● **Aim of the exercise**: Using the listing below, set down each line from the line containing "ac_emergency_reserve_bytes : Z;" through the line containing "let age_ms := i64_checked_sub", both ends included, exactly and with nothing added.

● **Listed records**:
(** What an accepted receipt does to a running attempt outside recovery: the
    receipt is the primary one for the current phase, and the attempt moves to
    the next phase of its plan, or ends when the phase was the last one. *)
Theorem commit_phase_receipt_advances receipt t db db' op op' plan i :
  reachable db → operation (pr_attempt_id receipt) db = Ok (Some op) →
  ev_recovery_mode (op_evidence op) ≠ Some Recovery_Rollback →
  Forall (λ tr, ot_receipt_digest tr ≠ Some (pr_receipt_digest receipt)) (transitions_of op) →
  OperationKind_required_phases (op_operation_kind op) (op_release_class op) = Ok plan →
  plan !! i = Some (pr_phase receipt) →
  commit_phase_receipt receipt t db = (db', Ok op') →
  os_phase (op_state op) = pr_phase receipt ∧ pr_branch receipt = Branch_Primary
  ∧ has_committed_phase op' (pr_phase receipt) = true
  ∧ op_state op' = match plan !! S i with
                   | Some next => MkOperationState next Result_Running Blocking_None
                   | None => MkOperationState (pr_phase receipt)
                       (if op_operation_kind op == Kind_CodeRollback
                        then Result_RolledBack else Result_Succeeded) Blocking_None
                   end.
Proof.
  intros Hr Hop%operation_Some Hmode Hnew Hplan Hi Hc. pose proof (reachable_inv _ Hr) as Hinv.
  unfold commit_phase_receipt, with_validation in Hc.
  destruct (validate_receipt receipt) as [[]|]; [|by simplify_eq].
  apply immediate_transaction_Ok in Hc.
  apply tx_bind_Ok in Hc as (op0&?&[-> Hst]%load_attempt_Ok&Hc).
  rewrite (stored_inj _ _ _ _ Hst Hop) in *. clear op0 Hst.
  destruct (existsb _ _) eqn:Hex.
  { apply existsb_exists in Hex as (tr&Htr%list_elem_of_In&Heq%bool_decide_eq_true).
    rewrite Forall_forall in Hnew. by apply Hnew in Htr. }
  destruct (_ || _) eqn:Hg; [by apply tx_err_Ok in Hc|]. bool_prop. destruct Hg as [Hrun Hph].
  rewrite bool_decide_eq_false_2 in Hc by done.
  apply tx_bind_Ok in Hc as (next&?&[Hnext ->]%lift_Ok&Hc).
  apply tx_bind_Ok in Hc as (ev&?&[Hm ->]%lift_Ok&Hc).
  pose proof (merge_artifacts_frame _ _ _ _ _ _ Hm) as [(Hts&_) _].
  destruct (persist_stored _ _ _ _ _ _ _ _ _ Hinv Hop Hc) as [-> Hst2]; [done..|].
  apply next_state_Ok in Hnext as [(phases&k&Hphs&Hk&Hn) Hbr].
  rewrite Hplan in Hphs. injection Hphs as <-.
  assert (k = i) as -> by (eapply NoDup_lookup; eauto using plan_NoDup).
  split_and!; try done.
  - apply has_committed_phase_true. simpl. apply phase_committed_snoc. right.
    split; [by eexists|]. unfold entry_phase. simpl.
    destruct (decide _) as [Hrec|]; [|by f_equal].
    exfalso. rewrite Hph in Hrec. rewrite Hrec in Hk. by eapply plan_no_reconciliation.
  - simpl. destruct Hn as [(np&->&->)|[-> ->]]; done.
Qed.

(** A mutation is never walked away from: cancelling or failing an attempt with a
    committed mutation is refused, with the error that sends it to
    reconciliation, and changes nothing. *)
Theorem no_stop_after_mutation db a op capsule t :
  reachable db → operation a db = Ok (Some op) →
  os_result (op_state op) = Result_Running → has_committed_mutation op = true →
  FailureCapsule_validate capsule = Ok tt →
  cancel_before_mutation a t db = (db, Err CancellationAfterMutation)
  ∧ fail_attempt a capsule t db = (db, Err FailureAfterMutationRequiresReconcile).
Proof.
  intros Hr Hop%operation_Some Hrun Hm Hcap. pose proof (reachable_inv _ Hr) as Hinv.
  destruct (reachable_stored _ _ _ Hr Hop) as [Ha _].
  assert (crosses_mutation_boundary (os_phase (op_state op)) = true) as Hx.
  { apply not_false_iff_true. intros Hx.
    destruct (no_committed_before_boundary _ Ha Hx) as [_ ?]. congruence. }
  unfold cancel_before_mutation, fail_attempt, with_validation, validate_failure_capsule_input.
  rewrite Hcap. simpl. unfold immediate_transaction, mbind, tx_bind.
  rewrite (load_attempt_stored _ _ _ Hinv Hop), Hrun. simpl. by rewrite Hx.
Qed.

==

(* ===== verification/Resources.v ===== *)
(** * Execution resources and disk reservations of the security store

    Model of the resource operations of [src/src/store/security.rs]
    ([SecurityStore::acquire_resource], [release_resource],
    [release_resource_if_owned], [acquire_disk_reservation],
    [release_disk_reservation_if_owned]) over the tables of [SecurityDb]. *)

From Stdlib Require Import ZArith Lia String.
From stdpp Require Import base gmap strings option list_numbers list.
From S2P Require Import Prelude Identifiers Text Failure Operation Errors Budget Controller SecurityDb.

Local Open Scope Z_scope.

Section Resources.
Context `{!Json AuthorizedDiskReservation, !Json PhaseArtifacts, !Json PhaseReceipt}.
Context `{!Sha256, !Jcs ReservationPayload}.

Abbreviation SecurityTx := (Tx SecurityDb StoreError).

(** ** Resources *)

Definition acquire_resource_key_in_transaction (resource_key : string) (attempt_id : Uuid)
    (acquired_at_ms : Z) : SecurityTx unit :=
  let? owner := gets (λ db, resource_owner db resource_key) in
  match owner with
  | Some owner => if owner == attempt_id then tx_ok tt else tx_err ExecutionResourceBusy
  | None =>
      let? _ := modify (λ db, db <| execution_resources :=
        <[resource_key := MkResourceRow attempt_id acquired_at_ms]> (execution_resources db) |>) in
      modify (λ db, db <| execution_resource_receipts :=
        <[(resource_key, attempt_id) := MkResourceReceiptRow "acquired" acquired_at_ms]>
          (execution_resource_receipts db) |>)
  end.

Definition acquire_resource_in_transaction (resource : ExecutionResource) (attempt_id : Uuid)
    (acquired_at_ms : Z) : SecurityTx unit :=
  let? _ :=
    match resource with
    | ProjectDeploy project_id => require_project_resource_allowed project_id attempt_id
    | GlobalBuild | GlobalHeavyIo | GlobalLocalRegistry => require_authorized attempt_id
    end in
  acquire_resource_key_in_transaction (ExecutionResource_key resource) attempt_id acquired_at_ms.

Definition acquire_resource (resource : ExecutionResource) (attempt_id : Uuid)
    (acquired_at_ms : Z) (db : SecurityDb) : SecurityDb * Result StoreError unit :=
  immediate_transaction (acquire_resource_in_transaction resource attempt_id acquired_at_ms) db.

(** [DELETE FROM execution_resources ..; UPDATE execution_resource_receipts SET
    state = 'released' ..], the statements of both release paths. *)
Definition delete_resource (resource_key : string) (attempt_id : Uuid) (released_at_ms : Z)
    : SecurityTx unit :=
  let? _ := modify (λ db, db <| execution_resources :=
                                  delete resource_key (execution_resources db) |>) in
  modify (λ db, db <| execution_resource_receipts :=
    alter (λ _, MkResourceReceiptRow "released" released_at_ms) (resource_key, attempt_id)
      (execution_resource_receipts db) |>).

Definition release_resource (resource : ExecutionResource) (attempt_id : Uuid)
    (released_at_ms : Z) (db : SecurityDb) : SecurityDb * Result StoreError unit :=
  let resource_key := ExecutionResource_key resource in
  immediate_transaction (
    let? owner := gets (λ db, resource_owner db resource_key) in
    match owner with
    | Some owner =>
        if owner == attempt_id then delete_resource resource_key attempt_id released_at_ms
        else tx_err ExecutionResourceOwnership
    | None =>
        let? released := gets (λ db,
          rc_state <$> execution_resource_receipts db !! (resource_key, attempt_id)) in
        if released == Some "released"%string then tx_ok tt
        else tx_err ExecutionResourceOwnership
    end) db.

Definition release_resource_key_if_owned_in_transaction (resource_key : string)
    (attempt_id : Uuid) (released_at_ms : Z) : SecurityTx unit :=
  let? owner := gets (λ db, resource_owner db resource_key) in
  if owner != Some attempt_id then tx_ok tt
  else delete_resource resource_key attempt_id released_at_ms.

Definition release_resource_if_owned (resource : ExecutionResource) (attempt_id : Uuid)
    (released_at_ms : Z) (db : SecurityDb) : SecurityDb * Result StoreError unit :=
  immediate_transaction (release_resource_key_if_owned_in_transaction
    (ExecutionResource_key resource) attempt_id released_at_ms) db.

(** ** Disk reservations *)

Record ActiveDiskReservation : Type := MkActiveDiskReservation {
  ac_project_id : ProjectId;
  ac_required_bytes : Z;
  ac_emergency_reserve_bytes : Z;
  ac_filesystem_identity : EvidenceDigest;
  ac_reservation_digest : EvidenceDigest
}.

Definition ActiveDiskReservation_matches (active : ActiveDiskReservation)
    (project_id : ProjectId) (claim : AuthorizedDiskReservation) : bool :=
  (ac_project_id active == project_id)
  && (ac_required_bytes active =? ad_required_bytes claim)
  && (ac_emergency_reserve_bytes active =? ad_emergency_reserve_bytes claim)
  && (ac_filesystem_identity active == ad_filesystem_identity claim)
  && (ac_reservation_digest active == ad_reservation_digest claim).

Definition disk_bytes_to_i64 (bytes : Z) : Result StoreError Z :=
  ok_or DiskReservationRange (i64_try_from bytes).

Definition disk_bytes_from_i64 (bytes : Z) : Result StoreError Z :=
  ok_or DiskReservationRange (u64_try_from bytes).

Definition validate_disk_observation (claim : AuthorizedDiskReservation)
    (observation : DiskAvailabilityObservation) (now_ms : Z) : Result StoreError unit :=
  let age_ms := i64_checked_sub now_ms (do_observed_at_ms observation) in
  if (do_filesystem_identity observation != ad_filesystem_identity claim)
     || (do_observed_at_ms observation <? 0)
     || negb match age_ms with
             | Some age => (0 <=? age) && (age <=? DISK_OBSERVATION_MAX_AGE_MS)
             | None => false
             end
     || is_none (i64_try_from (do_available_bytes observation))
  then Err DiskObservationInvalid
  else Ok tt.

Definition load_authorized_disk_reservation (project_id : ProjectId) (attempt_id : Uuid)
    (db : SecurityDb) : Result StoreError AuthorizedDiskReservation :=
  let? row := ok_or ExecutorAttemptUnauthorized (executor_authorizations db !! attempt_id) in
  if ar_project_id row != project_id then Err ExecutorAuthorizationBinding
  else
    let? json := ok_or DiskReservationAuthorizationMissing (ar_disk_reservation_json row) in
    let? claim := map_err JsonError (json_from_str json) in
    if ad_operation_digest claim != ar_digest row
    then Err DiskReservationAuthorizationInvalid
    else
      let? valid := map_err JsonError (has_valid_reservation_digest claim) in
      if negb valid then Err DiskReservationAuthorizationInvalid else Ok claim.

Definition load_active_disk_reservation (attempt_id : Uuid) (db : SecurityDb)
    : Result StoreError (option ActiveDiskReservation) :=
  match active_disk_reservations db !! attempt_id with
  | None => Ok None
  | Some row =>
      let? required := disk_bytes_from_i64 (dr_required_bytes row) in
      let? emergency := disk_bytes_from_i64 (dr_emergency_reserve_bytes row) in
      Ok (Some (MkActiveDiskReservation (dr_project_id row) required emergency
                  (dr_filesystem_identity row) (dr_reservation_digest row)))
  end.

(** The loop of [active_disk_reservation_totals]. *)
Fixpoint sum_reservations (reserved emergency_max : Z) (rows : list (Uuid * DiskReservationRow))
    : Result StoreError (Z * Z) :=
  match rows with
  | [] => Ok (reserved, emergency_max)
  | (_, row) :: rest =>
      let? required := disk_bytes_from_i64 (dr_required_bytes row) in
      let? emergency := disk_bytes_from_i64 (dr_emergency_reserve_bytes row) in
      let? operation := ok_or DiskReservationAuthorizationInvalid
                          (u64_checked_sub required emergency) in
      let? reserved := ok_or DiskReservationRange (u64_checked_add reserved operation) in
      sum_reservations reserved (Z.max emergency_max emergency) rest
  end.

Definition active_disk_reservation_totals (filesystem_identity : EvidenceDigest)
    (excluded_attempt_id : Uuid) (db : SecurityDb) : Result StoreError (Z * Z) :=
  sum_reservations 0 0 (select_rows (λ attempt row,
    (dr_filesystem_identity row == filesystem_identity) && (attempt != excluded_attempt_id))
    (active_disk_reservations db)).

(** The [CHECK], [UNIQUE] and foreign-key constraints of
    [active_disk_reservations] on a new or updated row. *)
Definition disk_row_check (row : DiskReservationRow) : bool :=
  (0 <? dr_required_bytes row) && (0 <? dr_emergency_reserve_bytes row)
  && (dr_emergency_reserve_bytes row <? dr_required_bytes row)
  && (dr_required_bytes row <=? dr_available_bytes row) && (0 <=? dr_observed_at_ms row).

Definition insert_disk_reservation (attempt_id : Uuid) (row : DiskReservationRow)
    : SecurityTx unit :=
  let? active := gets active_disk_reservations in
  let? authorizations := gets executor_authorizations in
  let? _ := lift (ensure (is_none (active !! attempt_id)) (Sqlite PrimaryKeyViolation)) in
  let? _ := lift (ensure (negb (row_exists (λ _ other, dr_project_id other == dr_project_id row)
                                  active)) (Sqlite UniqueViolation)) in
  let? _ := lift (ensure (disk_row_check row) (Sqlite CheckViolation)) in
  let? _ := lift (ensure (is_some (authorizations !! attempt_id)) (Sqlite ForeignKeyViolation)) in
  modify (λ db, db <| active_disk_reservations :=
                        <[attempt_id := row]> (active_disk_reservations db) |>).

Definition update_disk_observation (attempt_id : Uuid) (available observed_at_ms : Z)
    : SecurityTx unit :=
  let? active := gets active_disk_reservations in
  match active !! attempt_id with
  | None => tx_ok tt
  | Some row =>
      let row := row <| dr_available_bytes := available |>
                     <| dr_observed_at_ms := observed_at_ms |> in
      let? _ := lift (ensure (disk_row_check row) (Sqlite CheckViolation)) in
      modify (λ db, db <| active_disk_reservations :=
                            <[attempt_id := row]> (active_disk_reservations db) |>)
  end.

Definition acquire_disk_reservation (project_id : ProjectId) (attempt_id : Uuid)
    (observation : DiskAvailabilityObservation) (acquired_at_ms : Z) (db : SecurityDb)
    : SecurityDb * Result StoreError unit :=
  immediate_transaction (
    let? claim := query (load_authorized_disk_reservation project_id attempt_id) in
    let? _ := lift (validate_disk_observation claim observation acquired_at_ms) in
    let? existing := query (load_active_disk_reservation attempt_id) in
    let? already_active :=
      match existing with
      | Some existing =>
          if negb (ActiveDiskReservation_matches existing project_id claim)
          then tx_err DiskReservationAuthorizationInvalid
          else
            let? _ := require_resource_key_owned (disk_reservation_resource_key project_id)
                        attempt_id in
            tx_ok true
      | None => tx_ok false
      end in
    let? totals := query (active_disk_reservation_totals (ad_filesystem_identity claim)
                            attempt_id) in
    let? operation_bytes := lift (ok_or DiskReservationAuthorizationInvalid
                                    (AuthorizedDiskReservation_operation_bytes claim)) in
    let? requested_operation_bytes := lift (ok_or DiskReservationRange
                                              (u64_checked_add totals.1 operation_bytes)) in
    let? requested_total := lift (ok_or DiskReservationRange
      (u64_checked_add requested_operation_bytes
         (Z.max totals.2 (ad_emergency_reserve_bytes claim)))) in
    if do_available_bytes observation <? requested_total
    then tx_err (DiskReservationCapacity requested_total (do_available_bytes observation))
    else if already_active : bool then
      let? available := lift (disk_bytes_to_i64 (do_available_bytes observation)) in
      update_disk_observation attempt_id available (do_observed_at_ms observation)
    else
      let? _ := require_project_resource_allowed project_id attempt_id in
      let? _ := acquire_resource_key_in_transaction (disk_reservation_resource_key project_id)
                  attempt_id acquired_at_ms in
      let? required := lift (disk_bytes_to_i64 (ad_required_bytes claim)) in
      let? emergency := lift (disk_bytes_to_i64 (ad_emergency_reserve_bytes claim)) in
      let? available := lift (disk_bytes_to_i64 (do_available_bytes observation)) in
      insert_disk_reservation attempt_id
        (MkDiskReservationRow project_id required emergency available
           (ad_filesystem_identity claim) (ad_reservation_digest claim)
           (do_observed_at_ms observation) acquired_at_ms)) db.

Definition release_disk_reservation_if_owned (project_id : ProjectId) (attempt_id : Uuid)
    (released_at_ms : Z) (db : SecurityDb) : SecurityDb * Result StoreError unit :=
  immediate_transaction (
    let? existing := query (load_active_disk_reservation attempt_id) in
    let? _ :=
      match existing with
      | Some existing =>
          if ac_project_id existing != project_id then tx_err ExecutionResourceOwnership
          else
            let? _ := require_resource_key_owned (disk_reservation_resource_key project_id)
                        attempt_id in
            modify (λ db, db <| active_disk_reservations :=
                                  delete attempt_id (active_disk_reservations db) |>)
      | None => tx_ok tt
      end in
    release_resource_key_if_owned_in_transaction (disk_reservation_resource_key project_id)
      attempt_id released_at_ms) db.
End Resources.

==

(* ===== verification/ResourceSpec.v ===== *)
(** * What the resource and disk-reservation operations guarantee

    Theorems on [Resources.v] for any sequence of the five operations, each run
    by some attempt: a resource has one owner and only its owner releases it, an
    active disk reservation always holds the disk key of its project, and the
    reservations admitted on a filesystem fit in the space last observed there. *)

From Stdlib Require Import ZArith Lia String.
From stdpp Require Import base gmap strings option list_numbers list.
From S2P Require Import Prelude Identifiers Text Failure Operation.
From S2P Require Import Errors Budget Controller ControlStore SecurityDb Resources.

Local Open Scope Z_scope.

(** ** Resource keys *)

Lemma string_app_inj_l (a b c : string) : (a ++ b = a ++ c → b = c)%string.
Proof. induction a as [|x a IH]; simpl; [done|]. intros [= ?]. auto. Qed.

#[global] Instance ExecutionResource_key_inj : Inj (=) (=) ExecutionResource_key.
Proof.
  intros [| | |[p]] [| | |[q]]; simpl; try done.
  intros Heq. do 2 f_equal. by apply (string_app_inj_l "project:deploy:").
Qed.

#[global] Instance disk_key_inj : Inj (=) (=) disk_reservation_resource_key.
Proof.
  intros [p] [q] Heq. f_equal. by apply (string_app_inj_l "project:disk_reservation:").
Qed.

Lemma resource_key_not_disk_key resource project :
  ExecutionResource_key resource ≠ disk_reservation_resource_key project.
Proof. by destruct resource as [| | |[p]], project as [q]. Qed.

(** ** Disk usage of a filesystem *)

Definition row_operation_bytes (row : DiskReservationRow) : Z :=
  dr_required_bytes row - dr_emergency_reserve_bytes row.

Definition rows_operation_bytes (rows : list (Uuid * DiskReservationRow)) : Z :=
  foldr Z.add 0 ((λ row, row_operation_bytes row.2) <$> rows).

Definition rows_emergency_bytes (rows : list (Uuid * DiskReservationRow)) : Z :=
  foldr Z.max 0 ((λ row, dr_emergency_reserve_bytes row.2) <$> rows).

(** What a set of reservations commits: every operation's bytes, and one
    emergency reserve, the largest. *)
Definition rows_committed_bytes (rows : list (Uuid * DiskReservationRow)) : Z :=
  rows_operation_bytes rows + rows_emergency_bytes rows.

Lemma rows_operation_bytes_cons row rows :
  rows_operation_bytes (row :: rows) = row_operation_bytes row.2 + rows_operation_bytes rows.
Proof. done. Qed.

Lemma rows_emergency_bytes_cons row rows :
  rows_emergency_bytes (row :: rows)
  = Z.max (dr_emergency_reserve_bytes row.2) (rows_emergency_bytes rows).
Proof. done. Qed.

● **Written answer**:
  ac_emergency_reserve_bytes : Z;
  ac_filesystem_identity : EvidenceDigest;
  ac_reservation_digest : EvidenceDigest
}.

Definition ActiveDiskReservation_matches (active : ActiveDiskReservation)
    (project_id : ProjectId) (claim : AuthorizedDiskReservation) : bool :=
  (ac_project_id active == project_id)
  && (ac_required_bytes active =? ad_required_bytes claim)
  && (ac_emergency_reserve_bytes active =? ad_emergency_reserve_bytes claim)
  && (ac_filesystem_identity active == ad_filesystem_identity claim)
  && (ac_reservation_digest active == ad_reservation_digest claim).

Definition disk_bytes_to_i64 (bytes : Z) : Result StoreError Z :=
  ok_or DiskReservationRange (i64_try_from bytes).

Definition disk_bytes_from_i64 (bytes : Z) : Result StoreError Z :=
  ok_or DiskReservationRange (u64_try_from bytes).

Definition validate_disk_observation (claim : AuthorizedDiskReservation)
    (observation : DiskAvailabilityObservation) (now_ms : Z) : Result StoreError unit :=
  let age_ms := i64_checked_sub now_ms (do_observed_at_ms observation) in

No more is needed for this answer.